EXERCISE OBJECTIVE: Once you reach the line containing "forallb draws_content frame" in the data below, restate each line word for word up to and including the one containing "intros [->| ->];".

----- SUPPLIED RECORDS

Lemma network_info_on_key_spec :
  forall key d w,
    exists d' r added,
      NetworkInfoKeys.on_key key d w = Some ((d', r), after added w) /\
      (NetworkInfo.network d' = NetworkInfo.network d /\
       NetworkInfo.password d' = NetworkInfo.password d /\
       NetworkInfo.success d' = NetworkInfo.success d /\
       NetworkInfo.result_msg d' = NetworkInfo.result_msg d /\
       NetworkInfo.needs_redraw d' = NetworkInfo.needs_redraw d) /\
      count_event is_send added = O /\
      (key = Keyboard.KEY_ESC ->
       d' = d /\ r = None /\
       added = match NetworkInfo.state d with
               | NetworkInfo.STATE_VIEW => [E_screen_manager_pop]
               | _ => [E_uart_clear_line_callback; E_screen_manager_pop]
               end) /\
      (In E_screen_manager_pop added ->
       key = Keyboard.KEY_ESC \/ key = Keyboard.KEY_Q \/
       key = Keyboard.KEY_BACKSPACE) /\
      (NetworkInfo.state d = NetworkInfo.STATE_CONNECTING ->
       key <> Keyboard.KEY_ESC -> d' = d /\ r = None /\ added = []) /\
      (r = None \/
       (r = Some NetworkInfoKeys.Push_arp_hosts /\
        NetworkInfo.state d = NetworkInfo.STATE_RESULT /\
        NetworkInfo.success d = true /\
        added = [E_uart_clear_line_callback])).
Proof.
  intros key d w.
  assert (Hfail : NetworkInfo.state d = NetworkInfo.STATE_RESULT ->
                  NetworkInfo.success d = false ->
                  exists frame,
                    (let data := NetworkInfo.set_state NetworkInfo.STATE_VIEW d in
                     NetworkInfo.draw_screen data ;;
                     ret (data, @None NetworkInfoKeys.push_request))%M w
                    = Some ((NetworkInfo.set_state NetworkInfo.STATE_VIEW d, None),
                            after (E_ui_clear :: frame) w) /\
                    forallb draws_content frame = true).
  { intros _ _. cbv zeta.
    destruct (network_info_frame
                (NetworkInfo.set_state NetworkInfo.STATE_VIEW d) w)
      as (frame & E & Hf).
    exists frame. unfold bind. rewrite E. auto. }
  destruct (key_code_eq_dec key Keyboard.KEY_ESC) as [->|H3].
  { unfold NetworkInfoKeys.on_key.
    destruct (NetworkInfo.state d) eqn:Es.
    - exists d, None, [E_screen_manager_pop]. network_info_key_done.
    - exists d, None, [E_uart_clear_line_callback; E_screen_manager_pop].
      unfold uart_clear_line_callback, screen_manager_pop.
      rewrite !emit_after, after_after. network_info_key_done.
    - exists d, None, [E_uart_clear_line_callback; E_screen_manager_pop].
      unfold uart_clear_line_callback, screen_manager_pop.
      rewrite !emit_after, after_after. network_info_key_done. }
  destruct (key_code_eq_dec key Keyboard.KEY_BACKSPACE) as [->|H4].
  { unfold NetworkInfoKeys.on_key.
    destruct (NetworkInfo.state d) eqn:Es.
    - exists d, None, [E_screen_manager_pop]. network_info_key_done.
    - exists d, None, []. rewrite after_nil. network_info_key_done.
    - exists d, None, [E_uart_clear_line_callback; E_screen_manager_pop].
      unfold uart_clear_line_callback, screen_manager_pop.
      rewrite !emit_after, after_after. network_info_key_done. }
  destruct (key_code_eq_dec key Keyboard.KEY_Q) as [->|H5].
  { unfold NetworkInfoKeys.on_key.
    destruct (NetworkInfo.state d) eqn:Es.
    - exists d, None, [E_screen_manager_pop]. network_info_key_done.
    - exists d, None, []. rewrite after_nil. network_info_key_done.
    - exists d, None, []. rewrite after_nil. network_info_key_done. }
  assert (Henter : key = Keyboard.KEY_ENTER \/ key = Keyboard.KEY_SPACE ->
                   NetworkInfoKeys.on_key key d
                   = NetworkInfoKeys.on_key Keyboard.KEY_ENTER d).
  { intros [->| ->]; reflexivity. }
  destruct (key_code_eq_dec key Keyboard.KEY_ENTER) as [E1|H1];
    [|destruct (key_code_eq_dec key Keyboard.KEY_SPACE) as [E2|H2]].
  1, 2: rewrite Henter by auto; unfold NetworkInfoKeys.on_key;
        destruct (NetworkInfo.state d) eqn:Es;
        [ exists (NetworkInfoKeys.set_needs_push_password true d), None, [];
          rewrite after_nil; network_info_key_done
        | exists d, None, []; rewrite after_nil; network_info_key_done
        | destruct (NetworkInfo.success d) eqn:Esuc;
          [ exists d, (Some NetworkInfoKeys.Push_arp_hosts),
              [E_uart_clear_line_callback];
            network_info_key_done; right; auto
          | destruct (Hfail eq_refl eq_refl) as (frame & E & Hf);
            apply content_is_draw in Hf;
            change (forallb is_draw (E_ui_clear :: frame) = true) in Hf;
            exists (NetworkInfo.set_state NetworkInfo.STATE_VIEW d), None,
              (E_ui_clear :: frame);
            split; [exact E|];
            split; [network_info_key_done|];
            split; [exact (draw_calls_send_nothing (E_ui_clear :: frame) Hf)|];
            split; [congruence|];
            split; [intros Hin; exfalso;
                    exact (draw_calls_pop_nothing (E_ui_clear :: frame) Hf Hin)|];
            split; [congruence | left; reflexivity] ] ].
  exists d, None, [].
  rewrite (network_info_other_key key d H1 H2 H3 H4 H5), after_nil.
  network_info_key_done.
Qed.
(** X11. A binding that the library refuses takes no reference:
    [Entry_init] on an ACL without a live handle and [Permset_init] on
    an Entry without a live record return -1 with the IOError of the
    library's errno, and the objects of the heap are as before. *)
Theorem refused_binding_takes_no_reference (w : world) (e rc p rcp ps rcs : Z)
    (ent : Entry_Object) (self : ACL_Object) (pso : Permset_Object) :
  e ≠ NULL → p ≠ NULL → ps ≠ NULL →
  w_heap w !! e = Some (Mk_obj rc (Obj_Entry ent)) →
  w_heap w !! p = Some (Mk_obj rcp (Obj_ACL self)) →
  w_heap w !! ps = Some (Mk_obj rcs (Obj_Permset pso)) →
  (w_acls w !! acl self = None →
   ∃ w', Entry_init e [PyRef p] w = Some (-1, w')
         ∧ w_err w' = Some (Mk_exc PyExc_IOError (Errno EINVAL))
         ∧ w_heap w' = w_heap w ∧ w_acls w' = w_acls w)
  ∧ (entry_obj_p (entry ent) w = None →
     ∃ w', Permset_init ps [PyRef e] w = Some (-1, w')
           ∧ w_err w' = Some (Mk_exc PyExc_IOError (Errno EINVAL))
           ∧ w_heap w' = w_heap w ∧ w_acls w' = w_acls w).
Proof.
  intros He Hp Hps Hheape Hheapp Hheaps. split.
  - intros Hacl. unfold Entry_init.
    rewrite (bind_Some _ _ _ _ _ (parse_O_bang_ACL _ _ _ _ Hheapp)).
    rewrite (bind_Some _ _ _ _ _ (load_ACL_Some _ _ _ _ Hp Hheapp)).
    rewrite (bind_Some _ _ _ _ _ (acl_create_entry_None _ _ Hacl)).
    destruct (decide (-1 = -1)) as [_|?]; [|done].
    eexists. split; [reflexivity|]. by wsimpl.
  - intros Hrec. unfold Permset_init.
    rewrite (bind_Some _ _ _ _ _ (load_Permset_Some _ _ _ _ Hps Hheaps)).
    rewrite (bind_Some _ _ _ _ _ (parse_O_bang_Entry _ _ _ _ Hheape)).
    rewrite (bind_Some _ _ _ _ _ (load_Entry_Some _ _ _ _ He Hheape)).
    assert (Hrun : acl_get_permset (entry ent) w
                   = Some ((-1, ENULL),
                           set_errno EINVAL
                             (set_calls (w_calls w ++ [Call_get_permset (entry ent)]) w))).
    { unfold acl_get_permset, call, fail_with, get, modify, mbind, M_bind. wsimpl.
      unfold id. by rewrite (entry_obj_p_acls _ _ w), Hrec. }
    rewrite (bind_Some _ _ _ _ _ Hrun).
    destruct (decide (-1 = -1)) as [_|?]; [|done].
    eexists. split; [reflexivity|]. by wsimpl.
Qed.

----------

ANSWER FOR THE TASK:
                    forallb draws_content frame = true).
  { intros _ _. cbv zeta.
    destruct (network_info_frame
                (NetworkInfo.set_state NetworkInfo.STATE_VIEW d) w)
      as (frame & E & Hf).
    exists frame. unfold bind. rewrite E. auto. }
  destruct (key_code_eq_dec key Keyboard.KEY_ESC) as [->|H3].
  { unfold NetworkInfoKeys.on_key.
    destruct (NetworkInfo.state d) eqn:Es.
    - exists d, None, [E_screen_manager_pop]. network_info_key_done.
    - exists d, None, [E_uart_clear_line_callback; E_screen_manager_pop].
      unfold uart_clear_line_callback, screen_manager_pop.
      rewrite !emit_after, after_after. network_info_key_done.
    - exists d, None, [E_uart_clear_line_callback; E_screen_manager_pop].
      unfold uart_clear_line_callback, screen_manager_pop.
      rewrite !emit_after, after_after. network_info_key_done. }
  destruct (key_code_eq_dec key Keyboard.KEY_BACKSPACE) as [->|H4].
  { unfold NetworkInfoKeys.on_key.
    destruct (NetworkInfo.state d) eqn:Es.
    - exists d, None, [E_screen_manager_pop]. network_info_key_done.
    - exists d, None, []. rewrite after_nil. network_info_key_done.
    - exists d, None, [E_uart_clear_line_callback; E_screen_manager_pop].
      unfold uart_clear_line_callback, screen_manager_pop.
      rewrite !emit_after, after_after. network_info_key_done. }
  destruct (key_code_eq_dec key Keyboard.KEY_Q) as [->|H5].
  { unfold NetworkInfoKeys.on_key.
    destruct (NetworkInfo.state d) eqn:Es.
    - exists d, None, [E_screen_manager_pop]. network_info_key_done.
    - exists d, None, []. rewrite after_nil. network_info_key_done.
    - exists d, None, []. rewrite after_nil. network_info_key_done. }
  assert (Henter : key = Keyboard.KEY_ENTER \/ key = Keyboard.KEY_SPACE ->
                   NetworkInfoKeys.on_key key d
                   = NetworkInfoKeys.on_key Keyboard.KEY_ENTER d).
  { intros [->| ->]; reflexivity. }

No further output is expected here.